The configuration number and spacing of the grooves may vary widely in practice but preferably the arrangement will be such that, at the interface between the two layers, the grooving arrangement results in an increase of at least 25%, and more preferably at least 100%, in the opposed areas between said layers compared with the case where the opposing areas are constituted by flat, ungrooved faces of said layers.
One example of the present invention is illustrated in the accompanying drawing the sole FIGURE of which is a diagrammatic cross section through part of a continuous casting mould according to the invention, the section being taken parallel to the direction of metal flow through the mould.
Referring now to the drawing, only part of the upper and lower walls bounding the solidification chamber 10 of the mould are shown. The chamber 10 may be of generally rectangular cross section and in use will be connected to the outlet of a melting or holding furnace of a horizontal or vertical continuous casting plant so that the molten metal enters an inlet of chamber 10 and flows in the direction of arrow A towards an outlet at which the solidified metal exits from the mould under the action of withdrawal rolls.
The upper and lower walls of the solidification chamber 10 are bounded by layers of graphite (or similar material) 12 which are secured to the inwardly facing copper walls 14 of the otherwise conventional water cooling jacket through the agency of an interfitting groove and rib arrangement. The ribs 18 and grooves 20 are generally complementary in shape and a layer 22 of bonding agent, such as graphitic cement, is sandwiched between the metal and graphite layers 12, 14. It is important that the ribs and grooves should interfit closely especially with respect to their vertical faces as seen in the drawing so that, in these spaces, the cement layer is relatively thin thereby giving high shear strength and good conduction of heat from the graphite layer 12 to the copper cooling jacket wall 14.
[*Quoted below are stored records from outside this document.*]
(* ===== verification/SchedulerEngine.v ===== *)
(** * SchedulerEngine: the APScheduler engine as a state machine

    Models [interfaces/scheduler/apscheduler.py].  The steps of
    [engine_step] are the code between two awaits: [start], [aclose], the
    initial dispatches of immediate schedules and the dispatches the
    executor runs, interleaved with whatever the library does on its own.
    APScheduler is the class [ApScheduler]: its calls, and [ap_moves] for its
    timer; [ApLaws] states what the engine relies on.  The dispatcher may end
    in any way at any time.  [en_log] records what happened, latest first. *)

From S2P Require Import Prelude Text PyVal Errors QueueJob Schedule.
Local Open Scope prog_scope.

Inductive ApTrigger := CronTrigger (c : CronSchedule) | IntervalTrigger (seconds : pyval) (start_date : datetime).

Section Engine.
Context {WJ Ctx : Type}.
Abbreviation schedule := (QueueJobSchedule WJ Ctx).

(** The arguments of [add_job]; the callback dispatches [aj_definition]. *)
Record ApJob := mk_ap_job {
  aj_definition : schedule; aj_trigger : ApTrigger; aj_id : pystr; aj_replace_existing : bool;
  aj_coalesce : bool; aj_max_instances : Z; aj_misfire_grace_time : pyval;
}.

Class ApScheduler (W : Type) := {
  ap_factory : io W unit;                            (* scheduler_factory() *)
  ap_add_executor : io W unit;
  ap_add_listener : io W unit;
  ap_cron_trigger : CronSchedule → result exn ApTrigger;
  ap_add_job : ApJob → io W unit;
  ap_start : io W unit;
  ap_pause : io W unit;
  ap_shutdown : io W unit;                           (* shutdown(wait=False) *)
  ap_clock : io W datetime;
  ap_moves : W → option ApJob → W → Prop;            (* [Some j]: it submits [j] to the executor *)
  ap_running : W → bool;
  ap_jobs : W → list ApJob;
  ap_stopping : W → bool;
  ap_shut : W → bool;                                (* EVENT_SCHEDULER_SHUTDOWN was delivered *)
}.

Inductive engine_event :=
| EvInitial (d : schedule)         (* the first dispatch began *)
| EvInitialDone (d : schedule)     (* and ended, either way *)
| EvRegistered (j : ApJob)
| EvSubmitted (j : ApJob).

(** Where [start] and [aclose] stand; a [gather] waits for the tasks it was given. *)
Inductive start_pc := StartIdle | StartWaiting | StartDone (r : result exn unit).
Inductive close_pc :=
| CloseIdle | CloseGather (tasks : list nat) | CloseDrain (tasks : list nat) | CloseEvent | CloseDone (r : result exn unit).

Record engine := mk_engine {
  en_scheduler : bool;                   (* self._scheduler is not None *)
  en_started : bool;
  en_closed : bool;
  en_initial : list (nat * schedule);    (* self._initial_dispatches *)
  en_pending : list (nat * schedule);    (* the executor's _pending_futures *)
  en_errors : list exn;                  (* of the initial dispatches that ended in one *)
  en_start : start_pc;
  en_close : close_pc;
  en_next : nat;
  en_log : list engine_event;
}.
Definition engine_init : engine := mk_engine false false false [] [] [] StartIdle CloseIdle 0 [].

Section Code.
Context {W : Type} `{ApScheduler W}.
Abbreviation EW := (engine * W)%type.

Definition lib {A} (m : io W A) : io EW A := λ s, let '(w, r) := m (snd s) in ((fst s, w), r).
Definition upd (f : engine → engine) : io EW unit := modify (λ s, (f (fst s), snd s)).

Definition set_scheduler (e : engine) : engine :=
  mk_engine true (en_started e) (en_closed e) (en_initial e) (en_pending e) (en_errors e) (en_start e) (en_close e) (en_next e) (en_log e).
Definition set_started (e : engine) : engine :=
  mk_engine (en_scheduler e) true (en_closed e) (en_initial e) (en_pending e) (en_errors e) (en_start e) (en_close e) (en_next e) (en_log e).
(** The assignments [aclose] begins with. *)
Definition set_closed (e : engine) : engine :=
  mk_engine false false true (en_initial e) (en_pending e) (en_errors e) (en_start e) (en_close e) (en_next e) (en_log e).
Definition set_start (p : start_pc) (e : engine) : engine :=
  mk_engine (en_scheduler e) (en_started e) (en_closed e) (en_initial e) (en_pending e) (en_errors e) p (en_close e) (en_next e) (en_log e).
Definition set_close (p : close_pc) (e : engine) : engine :=
  mk_engine (en_scheduler e) (en_started e) (en_closed e) (en_initial e) (en_pending e) (en_errors e) (en_start e) p (en_next e) (en_log e).
Definition log_event (v : engine_event) (e : engine) : engine :=
  mk_engine (en_scheduler e) (en_started e) (en_closed e) (en_initial e) (en_pending e) (en_errors e) (en_start e) (en_close e) (en_next e) (v :: en_log e).
(** [asyncio.create_task] of an initial dispatch. *)
Definition spawn_initial (e : engine) (d : schedule) : engine :=
  mk_engine (en_scheduler e) (en_started e) (en_closed e) ((en_next e, d) :: en_initial e) (en_pending e) (en_errors e)
    (en_start e) (en_close e) (S (en_next e)) (EvInitial d :: en_log e).
Definition end_initial (n : nat) (errors : list exn) (e : engine) : engine :=
  mk_engine (en_scheduler e) (en_started e) (en_closed e) (List.filter (λ t, negb (t.1 =? n)) (en_initial e)) (en_pending e)
    (errors ++ en_errors e) (en_start e) (en_close e) (en_next e) (en_log e).
Definition submit (j : ApJob) (e : engine) : engine :=
  mk_engine (en_scheduler e) (en_started e) (en_closed e) (en_initial e) ((en_next e, aj_definition j) :: en_pending e) (en_errors e)
    (en_start e) (en_close e) (S (en_next e)) (EvSubmitted j :: en_log e).
Definition end_pending (n : nat) (e : engine) : engine :=
  mk_engine (en_scheduler e) (en_started e) (en_closed e) (en_initial e) (List.filter (λ t, negb (t.1 =? n)) (en_pending e))
    (en_errors e) (en_start e) (en_close e) (en_next e) (en_log e).

(** [_starts_immediately] *)
Definition starts_immediately (d : schedule) : bool :=
  match qs_trigger d with
  | TInterval i => bool_decide (iv_start i = IMMEDIATELY)
  | TCron _ => false
  end.

(** [_build_trigger] *)
Definition build_trigger (t : ScheduleTrigger) : io EW ApTrigger :=
  match t with
  | TCron c => lift (ap_cron_trigger c)
  | TInterval i =>
      let* now := lib ap_clock in
      if dt_naive now then raise ValueError
      else ret (IntervalTrigger (iv_seconds i) (dt_add_seconds now (default 0%Z (is_int (iv_seconds i)))))
  end.

(** [_register] *)
Definition register (d : schedule) : io EW unit :=
  let* t := build_trigger (qs_trigger d) in
  let j := mk_ap_job d t (qs_id d) true (bool_decide (qs_coalesce d = LATEST)) 1 (qs_misfire_grace_seconds d) in
  lib (ap_add_job j);;;
  upd (log_event (EvRegistered j)).

(** The loop of [start]: the immediate schedules, the others registered. *)
Fixpoint register_schedules (ds : list schedule) : io EW (list schedule) :=
  match ds with
  | [] => ret []
  | d :: ds =>
      if starts_immediately d then
        build_trigger (qs_trigger d);;;
        let* immediate := register_schedules ds in ret (d :: immediate)
      else register d;;; register_schedules ds
  end.

Definition as_error {A} (error : exn) (m : io EW A) : io EW A :=
  catch m (λ e, raise (if is_exception e then error else e)).

(** [start] up to its await: the initial dispatches are tasks now. *)
Definition start_sync (ds : list schedule) : io EW (list schedule) :=
  let* e := read fst in
  (if en_closed e then raise SchedulerError else ret tt);;;
  (if en_scheduler e then raise SchedulerError else ret tt);;;
  lib ap_factory;;;
  upd set_scheduler;;;
  let* immediate := as_error SchedulerConfigurationError (lib ap_add_executor;;; lib ap_add_listener;;; register_schedules ds) in
  as_error SchedulerError (lib ap_start);;;
  upd set_started;;;
  upd (λ e, fold_left spawn_initial immediate e);;;
  ret immediate.

(** The callback of [_build_callback], given how the dispatcher ended. *)
Definition callback_result (dispatched : result exn uuid) : result exn unit :=
  match dispatched with
  | Ok _ => Ok tt
  | Err e => if is_exception e then Ok tt else Err e
  end.

(** [_dispatch_initial_then_register] after its await. *)
Definition initial_dispatched (d : schedule) (dispatched : result exn uuid) : io EW unit :=
  upd (log_event (EvInitialDone d));;;
  lift (callback_result dispatched);;;
  let* e := read fst in
  if en_closed e then ret tt else register d.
It will be noted that the side walls of one of the grooves 20 (which is shown as being in the layer 14 but may alternatively be in the layer 12) are undercut to give re-entrant configurations which are filled with the cured cement so as to form a mechanical key supplementing the bonding effected by the cement. A number of such re-entrant grooves will be provided at intervals so as to reduce the tendency for separation and development of a gap at the interface between the layers 12 and 14. It will be observed that even if such a gap did develop, it will not appreciably affect conduction between the layers 12 and 14 because substantial conduction can still take place via the side walls of the interfitting grooves and ribs.
An important feature of the invention is that the shaping of the ribs and grooves 18, 20 is such that the layers 12, 14 can be assembled together by bringing them together facewise on, i.e. by relative movement perpendicularly to the interface therebetween. This not only simplifies assembly of the layers 12, 14 together but also ensures that a smooth uninterrupted layer of bonding agent is maintained over the entire interface without the risk of localised cool spots and ensures that the cement is squeezed into and fills the re-entrant configurations prior to curing.
Although one embodiment of the invention is illustrated in the accompanying drawing, it is to be understood that this is merely exemplary and many variations are possible within the scope of the broader definitions of the invention contained herein.